▸ WHAT THE TASK REQUIRES
Take each line of the material that includes "Import" and copy it.

▸ PROVIDED DATA
(* ===== verification/RbtreeSpec.v ===== *)
(** * RbtreeSpec: what red-black trees promise their users *)

From Stdlib Require Import Sorted.
From stdpp Require Import gmap.
From S2P Require Import Prelude Rbtree RbtreeFacts RbtreeInsert RbtreeErase RbtreeRemove RbtreeWalk.

(** ** Sorted sequences *)

Definition ascending {A : Type} (f : A -> Z) : list A -> Prop := StronglySorted (fun a b => f a <= f b).

Section ascending.
Context {A : Type} (f : A -> Z).

Lemma ascending_app (l1 l2 : list A) : ascending f (l1 ++ l2) <-> ascending f l1 /\ ascending f l2 /\ forall a b, a ∈ l1 -> b ∈ l2 -> f a <= f b.
Proof.
  induction l1 as [|a l1 IH]; simpl.
  - split; [intros H; split; [constructor|]; split; [done|]; set_solver|tauto].
  - split.
    + inversion 1 as [|? ? Hs Hf]; subst. apply IH in Hs as (H1&H2&H3). apply Forall_app in Hf as (Hf1&Hf2). split; [by constructor|]. split; [done|]. intros b c Hb Hc. apply elem_of_cons in Hb as [->|Hb]; [exact (proj1 (list.Forall_forall _ _) Hf2 c Hc)|auto].
    + intros (H1&H2&H3). inversion H1 as [|? ? Hs Hf]; subst. constructor; [apply IH; split; [done|]; split; [done|]; intros b c Hb Hc; apply H3; set_solver|]. apply Forall_app. split; [done|]. apply list.Forall_forall. intros b Hb. apply H3; [set_solver|done].
Qed.

(** Where an element with the key [e] goes. *)
Lemma ascending_split l e : ascending f l -> exists l1 l2, l = l1 ++ l2 /\ (forall a, a ∈ l1 -> f a <= e) /\ (forall a, a ∈ l2 -> e < f a).
Proof.
  induction 1 as [|a l Hs (l1&l2&->&H1&H2) Hf]; [exists [], []; split; [done|]; set_solver|]. destruct (Z.leb_spec (f a) e).
  - exists (a :: l1), l2. split; [done|]. split; [|done]. intros b Hb. apply elem_of_cons in Hb as [->|Hb]; [done|auto].
  - exists [], (a :: l1 ++ l2). split; [done|]. split; [set_solver|]. intros b Hb. apply elem_of_cons in Hb as [->|Hb]; [done|]. pose proof (proj1 (list.Forall_forall _ _) Hf b Hb) as H'. simpl in H'. lia.
Qed.

Lemma ascending_insert l1 x l2 : ascending f (l1 ++ l2) -> (forall a, a ∈ l1 -> f a <= f x) -> (forall a, a ∈ l2 -> f x < f a) -> ascending f (l1 ++ x :: l2).
Proof.
  intros Hs H1 H2. apply ascending_app in Hs as (S1&S2&S3). apply ascending_app. split; [done|]. split; [constructor; [done|]; apply list.Forall_forall; intros a Ha; specialize (H2 a Ha); lia|]. intros a b Ha Hb. apply elem_of_cons in Hb as [->|Hb]; [auto|by apply S3].
Qed.

Lemma ascending_remove l1 x l2 : ascending f (l1 ++ x :: l2) -> ascending f (l1 ++ l2).
Proof. intros Hs. apply ascending_app in Hs as (S1&S2&S3). inversion S2 as [|? ? S4 _]; subst. apply ascending_app. split; [done|]. split; [done|]. intros a b Ha Hb. apply S3; [done|set_solver]. Qed.

End ascending.

(** ** The interface *)

(** [holds s es]: the tree at the root of [s] has the nodes [es], in this order. *)
Class SearchTree (holds : rb_root -> list Z -> Prop) : Prop := {
  st_empty mem : holds (RB_ROOT mem) [];
  st_valid s es x : holds s es -> x ∈ es -> valid x;
  st_node s es x : holds s es -> x ∈ es -> is_Some (nodes s !! x);
  st_used s es x n : holds s es -> x ∈ es -> nodes s !! x = Some n -> RB_EMPTY_NODE x n = false;
  st_nodup s es : holds s es -> base.NoDup es;
  (** only the nodes in the tree matter *)
  st_frame s s' es : holds s es -> root_node s' = root_node s -> (forall x, x ∈ es -> nodes s' !! x = nodes s !! x) -> holds s' es;
  st_insert s L R cmp x n : holds s (L ++ R) -> (forall y, y ∈ L -> cmp y = Ok Rgt) -> (forall y, y ∈ R -> cmp y = Ok Lft) -> nodes s !! x = Some n -> valid x -> x ∉ L ++ R ->
    exists p d s1 s', seek (rounds s) s cmp (root_node s) 0 Lft = Ok (p, d) /\ rb_link_node s x p d = Ok s1 /\ rb_insert_color s1 x = Ok s' /\ holds s' (L ++ x :: R) /\
      forall z, z ∉ L ++ x :: R -> nodes s' !! z = nodes s !! z;
  st_erase s A x B : holds s (A ++ x :: B) -> exists s', rb_erase s x = Ok s' /\ holds s' (A ++ B) /\ forall z, z ∉ A ++ B -> nodes s' !! z = nodes s !! z;
  st_first s es : holds s es -> rb_first s = Ok (first es);
  st_next s A x B : holds s (A ++ x :: B) -> rb_next s x = Ok (first B);
  (** a search that goes right on [L], left on [R], and stops on [M] *)
  st_search (X : Type) s L M R (visit : X -> Z -> outcome (X * option side)) (upd : X -> Z -> X) (acc : X) : holds s (L ++ M ++ R) ->
    (forall a y, y ∈ L -> visit a y = Ok (a, Some Rgt)) -> (forall a y, y ∈ M -> visit a y = Ok (upd a y, None)) -> (forall a y, y ∈ R -> visit a y = Ok (upd a y, Some Lft)) -> (forall a y z, upd (upd a y) z = upd a z) ->
    (M = [] /\ search (rounds s) s visit acc (root_node s) = Ok (match R with [] => acc | y :: _ => upd acc y end, 0)) \/
    (exists y, y ∈ M /\ search (rounds s) s visit acc (root_node s) = Ok (upd acc y, y))
}.

(** ** Red-black trees provide it *)

Definition ordered (s : rb_root) (es : list Z) : Prop := exists t, represents s t /\ red_black t /\ elements t = es.

(** Where an element is in a sequence of three parts. *)
Lemma in_parts (A B L M R : list Z) y : A ++ y :: B = L ++ M ++ R -> (exists Q, L = A ++ y :: Q /\ B = Q ++ M ++ R) \/ y ∈ M \/ (exists Q, R = Q ++ y :: B /\ A = L ++ M ++ Q).
Proof.
  intros He. apply app_eq_inv in He as [(P&->&He)|(P&->&He)].
  - apply app_eq_inv in He as [(Q&->&He)|(Q&->&->)].
    + destruct Q as [|z Q]; simpl in He; [|injection He as <- ->; right; left; set_solver]. right. right. exists []. rewrite !app_nil_r. done.
    + right. right. exists Q. done.
  - destruct P as [|z P]; simpl in He.
    + rewrite app_nil_r. destruct M as [|z M]; simpl in He; [|injection He as <- ->; right; left; set_solver]. right. right. exists []. by rewrite !app_nil_r.
    + injection He as <- ->. left. by exists P.
Qed.

(** The place between two parts of the sequence. *)
Lemma seek_spec fuel s cmp : forall t k L R, zip s k t -> (height t < fuel)%nat -> elements t = L ++ R -> (forall y, y ∈ L -> cmp y = Ok Rgt) -> (forall y, y ∈ R -> cmp y = Ok Lft) ->
  exists k', seek fuel s cmp (root t) (up k) (slot k) = Ok (up k', slot k') /\ plug k' E = plug k t /\ before k' = before k ++ L /\ after k' = R ++ after k.
Proof.
  induction fuel as [|fuel IH]; intros t k L R Hz Hf He HL HR; [lia|]. pose proof Hz as (Hr&_&Hu&_&_). cbn [seek]. rewrite root_E by done. destruct t as [|c l y r].
  - symmetry in He. apply app_eq_nil in He as (->&->). exists k. split; [done|]. split; [done|]. by rewrite app_nil_r.
  - destruct Hr as (Hy&_&_). cbn [height] in Hf. cbn [root elements] in *. apply (in_parts _ _ L [] R) in He as [(Q&->&Er)|[Hin|(Q&->&El)]]; [|set_solver|].
    + rewrite HL by set_solver. cbn [obind]. rewrite (node_Ok _ _ _ Hy). cbn [obind]. destruct (IH r (Fr Rgt c y l :: k) Q R) as (k'&Hrun&Hp&Hb&Ha); [by apply zip_up|lia|done|set_solver|done|]. exists k'. split; [exact Hrun|]. split; [done|]. split; [rewrite Hb; simpl; by rewrite <- !app_assoc|done].
    + rewrite HR by set_solver. cbn [obind]. rewrite (node_Ok _ _ _ Hy). cbn [obind]. destruct (IH l (Fr Lft c y r :: k) L Q) as (k'&Hrun&Hp&Hb&Ha); [by apply zip_up|lia|done|done|set_solver|]. exists k'. split; [exact Hrun|]. split; [done|]. split; [done|]. rewrite Ha. simpl. by rewrite <- app_assoc.
Qed.

Lemma tree_search_spec {X : Type} fuel s (visit : X -> Z -> outcome (X * option side)) (upd : X -> Z -> X) : (forall a y z, upd (upd a y) z = upd a z) -> forall t p acc L M R, rep (nodes s) p t -> uniq t -> (height t < fuel)%nat -> elements t = L ++ M ++ R ->
  (forall a y, y ∈ L -> visit a y = Ok (a, Some Rgt)) -> (forall a y, y ∈ M -> visit a y = Ok (upd a y, None)) -> (forall a y, y ∈ R -> visit a y = Ok (upd a y, Some Lft)) ->
  (M = [] /\ search fuel s visit acc (root t) = Ok (match R with [] => acc | y :: _ => upd acc y end, 0)) \/ (exists y, y ∈ M /\ search fuel s visit acc (root t) = Ok (upd acc y, y)).
Proof.
  intros Hupd. induction fuel as [|fuel IH]; intros t p acc L M R Hr Hu Hf He HL HM HR; [lia|]. cbn [search]. rewrite root_E by done. destruct t as [|c l y r].
  - symmetry in He. apply app_eq_nil in He as (->&He). apply app_eq_nil in He as (->&->). by left.
  - destruct Hr as (Hy&Hl&Hr). destruct Hu as (_&_&_&_&Hul&Hur). cbn [height elements root] in *. apply in_parts in He as [(Q&->&Er)|[Hin|(Q&->&El)]].
    + rewrite HL by set_solver. cbn [obind]. rewrite (node_Ok _ _ _ Hy). cbn [obind]. apply (IH r y acc Q M R Hr Hur); [lia|done|intros a z Hz; apply HL; set_solver|done|done].
    + right. exists y. split; [done|]. rewrite HM by done. done.
    + rewrite HR by set_solver. cbn [obind]. rewrite (node_Ok _ _ _ Hy). cbn [obind]. destruct (IH l y (upd acc y) L M Q Hl Hul) as [(->&Hrun)|(z&Hz&Hrun)]; [lia|done|done|done|intros a z Hz; apply HR; set_solver|left; split; [done|]|right; exists z; split; [done|]; by rewrite <- (Hupd acc y z)].
      cbn [child mk rb_left] in *. rewrite Hrun. destruct Q as [|q Q]; [done|]. simpl. by rewrite Hupd.
Qed.

Lemma ordered_insert s L R cmp x n : ordered s (L ++ R) -> (forall y, y ∈ L -> cmp y = Ok Rgt) -> (forall y, y ∈ R -> cmp y = Ok Lft) -> nodes s !! x = Some n -> valid x -> x ∉ L ++ R ->
  exists p d s1 s', seek (rounds s) s cmp (root_node s) 0 Lft = Ok (p, d) /\ rb_link_node s x p d = Ok s1 /\ rb_insert_color s1 x = Ok s' /\ ordered s' (L ++ x :: R) /\ forall z, z ∉ L ++ x :: R -> nodes s' !! z = nodes s !! z.
Proof.
  intros (t&Ht&Hrb&He) HL HR Hn Vx Hx. pose proof Ht as (Hr&Hroot&Hu&_). simpl in Hroot. destruct (seek_spec (rounds s) s cmp t [] L R Ht) as (k&Hseek&Hplug&Hb&Ha); [pose proof (rep_size _ _ _ Hr); pose proof (height_size t Hu); unfold rounds; lia|done|done|done|]. simpl in Hplug, Hb, Ha. rewrite app_nil_r in Ha. rewrite <- Hplug in Ht, Hrb. apply zip_plug in Ht.
  assert (Hck : x ∉ ckeys k) by (rewrite <- He, <- elem_keys, <- Hplug, keys_plug in Hx; set_solver). destruct (rb_insert_spec s k x n Ht Hrb Hn Vx Hck) as (s1&s'&t'&Hlink&Hins&Hrep&Hrb'&Hel&Hs'). rewrite Hb, Ha in Hel. exists (up k), (slot k), s1, s'. split; [by rewrite Hroot|]. split; [done|]. split; [done|]. split; [by exists t'|]. intros z Hz. apply Hs'. by rewrite Hel.
Qed.

Lemma ordered_erase s A x B : ordered s (A ++ x :: B) -> exists s', rb_erase s x = Ok s' /\ ordered s' (A ++ B) /\ forall z, z ∉ A ++ B -> nodes s' !! z = nodes s !! z.
Proof.
  intros (t&Ht&Hrb&He). destruct (focus_at s t A x B Ht He) as (k&c&l&r&->&Hz&->&->). destruct (erase_spec s k c l x r Hz Hrb) as (s'&t'&H1&H2&H3&H4&H5). assert (He' : elements t' = (before k ++ elements l) ++ elements r ++ after k) by (by rewrite H4, <- !app_assoc). exists s'. split; [done|]. split; [by exists t'|]. intros z Hz'. apply H5. by rewrite He'.
Qed.

Lemma represents_frame s s' t : represents s t -> root_node s' = root_node s -> (forall z, z ∈ elements t -> nodes s' !! z = nodes s !! z) -> represents s' t.
Proof. intros (H1&H2&H3&H4) Hr Hn. split; [eapply rep_frame; [|exact H1]; intros z Hz; apply Hn; by rewrite <- elem_keys|]. split; [simpl in *; congruence|done]. Qed.

Lemma used_node s t x n : represents s t -> x ∈ elements t -> nodes s !! x = Some n -> RB_EMPTY_NODE x n = false.
Proof.
  intros Hrep Hx Hn. destruct (focus t x Hx) as (k&c&l&r&->). apply zip_plug in Hrep. destruct Hrep as ((Hn'&_)&_&(Vx&_)&Huk&Hd). assert (n = mk Lft (up k) c (root l) (root r)) as -> by congruence. unfold RB_EMPTY_NODE. rewrite pc_mk. apply not_empty_node; [done|by apply up_pointer|]. destruct k as [|[? ? y ?] ?]; simpl in *; [destruct Vx; lia|sets].
Qed.

#[export] Instance ordered_search_tree : SearchTree ordered.
Proof.
  split.
  - intros mem. exists E. split; [|done]. split; [done|]. split; [done|]. split; [done|]. split; [done|apply disjoint_empty_l].
  - intros s es x (t&(_&_&Hu&_)&_&<-) Hx. apply (keys_valid t); [done|]. by rewrite elem_keys.
  - intros s es x (t&(Hr&_)&_&<-) Hx. apply rep_dom in Hr. rewrite <- elem_keys in Hx. apply Hr in Hx. by apply elem_of_dom.
  - intros s es x n (t&Ht&_&<-) Hx Hn. by eapply used_node.
  - intros s es (t&(_&_&Hu&_)&_&<-). by apply uniq_NoDup.
  - intros s s' es (t&Ht&Hrb&<-) Hroot Hf. exists t. split; [by eapply represents_frame|done].
  - apply ordered_insert.
  - apply ordered_erase.
  - intros s es (t&Ht&_&<-). apply (end_spec s t Lft Ht).
  - intros s A x B (t&Ht&_&He). by eapply next_spec.
  - intros X s L M R visit upd acc (t&Ht&_&He) HL HM HR Hupd. pose proof Ht as (Hr&Hroot&Hu&_). simpl in Hroot. rewrite Hroot. apply (tree_search_spec (rounds s) s visit upd Hupd t 0 acc L M R Hr Hu); [pose proof (rep_size _ _ _ Hr); pose proof (height_size t Hu); unfold rounds; lia|done|done|done|done].
Qed.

▸ COMPLETED TASK
From Stdlib Require Import Sorted.
From stdpp Require Import gmap.
From S2P Require Import Prelude Rbtree RbtreeFacts RbtreeInsert RbtreeErase RbtreeRemove RbtreeWalk.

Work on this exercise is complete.